**Instructions to follow**
When the line containing "creating and preparing" is found in the data below, copy it and each line after it through the line containing "(laws : Laws", exactly and with no others.

Collected data entries:
[Start of section]

Lemma commit_keeps s slots w i slot fd e b' w' : store_ok s slots w -> slots !! i = Some slot -> CommitVirtualFileSnapshot K s (backing slot) fd w = (e, b', w') ->
  store_ok s (<[i := {| backing := b'; published := if last_commit_published b' =? 1 then snapshot slot else published slot; snapshot := snapshot slot |}]> slots) w'.
Proof.
  intros Hok Hi E. pose proof (store_slots _ _ _ Hok i slot Hi) as Hslot. destruct (decide (live slot)) as [Hl|Hl].
  - pose proof Hslot as [H1 H2 H3 H4 H5 H6]. apply CommitVirtualFileSnapshot_spec in E; [|apply Hok].
    destruct E as [(HV & Hb)|(file & Hp & Hfile & HV & Hsame & Hpend & Hflag)].
    + eapply store_update_live; [exact Hok|exact Hi|exact Hl|by destruct Hb as [->| ->]|rewrite HV; apply keeps_refl|]. rewrite HV.
      destruct Hb as [->| ->]; cbn [last_commit_published set_commit]; [|by split].
      destruct (Z.eqb_spec (last_commit_published (backing slot)) 1) as [H1f|]; [rewrite <- (H6 H1f) in H4|]; by split.
    + destruct (H5 Hp) as [[serial Ht] (file' & Hfile' & Hcont)]. rewrite Hfile in Hfile'. injection Hfile' as <-. pose proof Hsame as (S1 & S2 & S3 & S4 & S5).
      eapply store_update_live; [exact Hok|exact Hi|exact Hl|exact Hsame| |]; rewrite HV.
      * split; [|done]. intros name Hn. cbn. rewrite lookup_insert_ne by (intros <-; apply Hn; by left). rewrite lookup_delete_ne; [done|].
        intros <-. apply Hn. right. by exists serial.
      * rewrite Hflag. cbn [Z.eqb Pos.eqb]. split; cbn [backing published snapshot]; rewrite ?S2, ?S3, ?S5; try done.
        -- exists file. cbn. by rewrite lookup_insert_eq.
        -- rewrite Hpend. cbn. lia.
  - unfold inert in Hslot. apply CommitVirtualFileSnapshot_spec in E; [|apply Hok]. rewrite Hslot in E. destruct E as [(HV & [->| ->])|(file & Hp & _)]; [| |cbn in Hp; lia].
    all: eapply store_update_inert; [exact Hok|exact Hi|exact Hl|exact HV|by rewrite Hslot].
Qed.

Lemma discard_keeps s slots w i slot fd e b' w' : store_ok s slots w -> slots !! i = Some slot -> DiscardVirtualFileSnapshot K s (backing slot) fd w = (e, b', w') ->
  store_ok s (<[i := {| backing := b'; published := published slot; snapshot := snapshot slot |}]> slots) w'.
Proof.
  intros Hok Hi E. pose proof (store_slots _ _ _ Hok i slot Hi) as Hslot. apply CleanPendingSnapshot_spec in E; [|apply Hok]. destruct (decide (live slot)) as [Hl|Hl].
  - pose proof Hslot as [H1 H2 H3 H4 H5 H6]. destruct E as [[HV ->]|(-> & Hp & HV)].
    + eapply store_update_live; [exact Hok|exact Hi|exact Hl|done|rewrite HV; apply keeps_refl|]. rewrite HV. by split.
    + destruct (H5 Hp) as [Ht _]. pose proof (keeps_either (temporary_of (file_id (backing slot))) _ _ _ Ht HV) as Hk.
      eapply store_update_live; [exact Hok|exact Hi|exact Hl|done| |].
      * destruct Hk as [K1 K2]. split; [|done]. intros n Hn. apply K1. intros Hm. apply Hn. by right.
      * split; cbn; try done. eapply content_keeps; [exact Hk| |exact H4]. rewrite H2. intros [serial Hn]. by apply final_not_temporary in Hn.
  - unfold inert in Hslot. rewrite Hslot in E. destruct E as [[HV ->]|(_ & Hp & _)]; [|cbn in Hp; lia].
    eapply store_update_inert; [exact Hok|exact Hi|exact Hl|exact HV|by rewrite Hslot].
Qed.

Lemma destroy_keeps s slots w i slot s' b' w' : store_ok s slots w -> Z.of_nat (length slots) < 2 ^ 32 -> slots !! i = Some slot ->
  DestroyVirtualFileBacking K s (backing slot) w = (s', b', w') ->
  store_ok s' (<[i := {| backing := b'; published := published slot; snapshot := snapshot slot |}]> slots) w'.
Proof.
  intros Hok Hlen Hi E. pose proof Hok as [HS HC HB HI]. pose proof (HB i slot Hi) as Hslot. destruct (decide (live slot)) as [Hl|Hl].
  - assert (0 < live_count slots < 2 ^ 32) as Hcount.
    { unfold live_count. pose proof (length_filter live slots). assert (slot ∈ filter live slots) as Hin by (apply list_elem_of_filter; split; [done|by eapply list_elem_of_lookup_2]).
      destruct (filter live slots); [by apply elem_of_nil in Hin|cbn in *; lia]. }
    apply (DestroyVirtualFileBacking_spec (names_file slot)) in E as (Hk & Hb & ->); [|done|intros Hp; right; by apply Hslot|by left].
    unfold live in Hl. rewrite Hl. cbn [andb]. eapply (store_update _ _ _ i slot); [exact Hok|exact Hi| |exact Hk| | | |].
    + by destruct (negb _).
    + intros j sl name Hj Hne Hlj Hsl Hn Hm. eapply (foreign_names sl slot); [apply Hsl|apply Hslot|apply Hsl|apply Hslot|by eapply HI|done|done].
    + rewrite decide_False; [done|]. unfold live. cbn. by rewrite Hb.
    + unfold live. cbn. by rewrite Hb.
    + intros Hs'. rewrite (live_count_insert _ _ _ _ Hi), decide_True, decide_False; [|unfold live; cbn; by rewrite Hb|done].
      destruct (Z.eqb_spec (active_backings s) 0) as [H0|H0]; cbn [negb active_backings set_active session_fd] in *; rewrite HC in * by done; [lia|].
      unfold u32. rewrite Z.mod_small; lia.
  - unfold inert in Hslot. rewrite Hslot in E. injection E as <- <- <-. eapply store_update_inert; [exact Hok|exact Hi|exact Hl|done|by rewrite Hslot].
Qed.

Lemma store_step_keeps s slots w s' slots' w' : Z.of_nat (length slots) < 2 ^ 32 -> store_ok s slots w -> store_step (s, slots, w) (s', slots', w') ->
  store_ok s' slots' w' /\ length slots' = length slots.
Proof.
  intros Hlen Hok Hstep. inversion Hstep; subst; rewrite ?length_insert; (split; [|done]).
  - by eapply create_keeps.
  - by eapply prepare_keeps.
  - by eapply commit_keeps.
  - eapply discard_keeps; eassumption.
  - eapply destroy_keeps; eassumption.
  - destruct (RemoveDirectory_view s w e s' w') as [HV Hs]; [done|]. destruct Hok as [HS HC HB HI]. split; [by destruct Hs as [->| ->]|by destruct Hs as [->| ->]| |done].
    intros j sl Hj. rewrite HV. exact (HB j sl Hj).
  - destruct (DestroySession_view s w s' w') as [HV ->]; [done|]. destruct Hok as [HS HC HB HI]. split; [right; cbn; lia|cbn; lia| |done].
    intros j sl Hj. rewrite HV. exact (HB j sl Hj).
Qed.

Lemma store_reachable_ok x y : rtc store_step x y -> Z.of_nat (length (snd (fst x))) < 2 ^ 32 -> store_ok (fst (fst x)) (snd (fst x)) (snd x) ->
  store_ok (fst (fst y)) (snd (fst y)) (snd y).
Proof.
  induction 1 as [x|x y z Hxy Hyz IH]; [done|]. intros Hlen Hok. destruct x as [[s slots] w], y as [[s' slots'] w'].
  destruct (store_step_keeps _ _ _ _ _ _ Hlen Hok Hxy) as [Hok' Hl']. apply IH; cbn in *; [by rewrite Hl'|done].
Qed.
End Quiet.

(** ** What holds of the files *)

(** C29 (invariant): Publishing is atomic. Whatever the calls on a session and its files were, with any arguments, any results
    of the system calls and any failures between them, the file of every virtual file in use contains exactly the content
    that was last published for it (or its first one): a snapshot that was only prepared, discarded or failed does not
    show, and last_commit_published tells the caller the truth. The directory is not removed while a file is in use, and
    creating and preparing return as soon as the writes are no longer interrupted. *)
Theorem files_show_published {W : Type} (K : Kernel W) (directory : Z) (view : W -> Fs) (opened : W -> gmap Z (Z * nat)) (interrupts : W -> nat)
    (laws : Laws K directory view opened interrupts) (s s' : VirtualBackingSession) (slots slots' : list Slot) (w w' : W) :
  session_at directory s -> active_backings s = 0 -> Forall (fun slot => inert (backing slot)) slots -> Z.of_nat (length slots) < 2 ^ 32 ->
  rtc (store_step K) (s, slots, w) (s', slots', w') ->
  (forall i slot, slots' !! i = Some slot -> live slot ->
    exists file, entries (view w') !! final_name (backing slot) = Some file /\ data (view w') !! file = Some (published slot)) /\
  (forall i slot, slots' !! i = Some slot -> live slot -> 0 <= session_fd s' -> directory_created s' <> 0 ->
    RemoveVirtualBackingSessionDirectory K s' w' = (EBUSY, s', w')) /\
  (forall fuel content b, (length content + interrupts w' <= fuel)%nat ->
    (forall p m id, CreateVirtualFileBacking K fuel content p m id s' b w' <> None) /\ (forall snap, PrepareVirtualFileSnapshot K fuel s' b content snap w' <> None)).
Proof.
  intros Hs Ha Hin Hlen Hsteps. rewrite Forall_forall in Hin.
  assert (forall slot, inert (backing slot) -> ~ live slot) as Hdead by (unfold inert, live; intros slot ->; done).
  assert (store_ok directory view s slots w) as Hok.
  { split; [done| | |].
    - intros _. rewrite Ha. unfold live_count. destruct (filter live slots) as [|x l] eqn:E; [done|]. exfalso.
      assert (x ∈ filter live slots) as [Hl Hx]%list_elem_of_filter by (rewrite E; by left). by eapply Hdead, Hl; apply Hin.
    - intros i slot Hi. rewrite decide_False; [|apply Hdead]; apply Hin; by eapply list_elem_of_lookup_2.
    - intros i j slot1 slot2 Hi _ Hl _ _. exfalso. eapply Hdead, Hl. apply Hin. by eapply list_elem_of_lookup_2. }
  pose proof (store_reachable_ok K directory view opened interrupts laws _ _ Hsteps Hlen Hok) as [HS HC HB HI]. cbn [fst snd] in *. split; [|split].
  - intros i slot Hi Hl. specialize (HB i slot Hi). rewrite decide_True in HB by done. apply HB.
  - intros i slot Hi Hl Hfd Hcreated. assert (slot ∈ filter live slots') as Hf by (apply list_elem_of_filter; split; [done|by eapply list_elem_of_lookup_2]).
    unfold RemoveVirtualBackingSessionDirectory. rewrite HC by done. unfold live_count. replace (directory_created s' =? 0) with false by lia.
    destruct (filter live slots'); [by apply elem_of_nil in Hf|done].
  - intros fuel content b Hf. by apply (store_calls_return K directory view opened interrupts laws).
Qed.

[End of section]

**Output of the task**
    creating and preparing return as soon as the writes are no longer interrupted. *)
Theorem files_show_published {W : Type} (K : Kernel W) (directory : Z) (view : W -> Fs) (opened : W -> gmap Z (Z * nat)) (interrupts : W -> nat)
    (laws : Laws K directory view opened interrupts) (s s' : VirtualBackingSession) (slots slots' : list Slot) (w w' : W) :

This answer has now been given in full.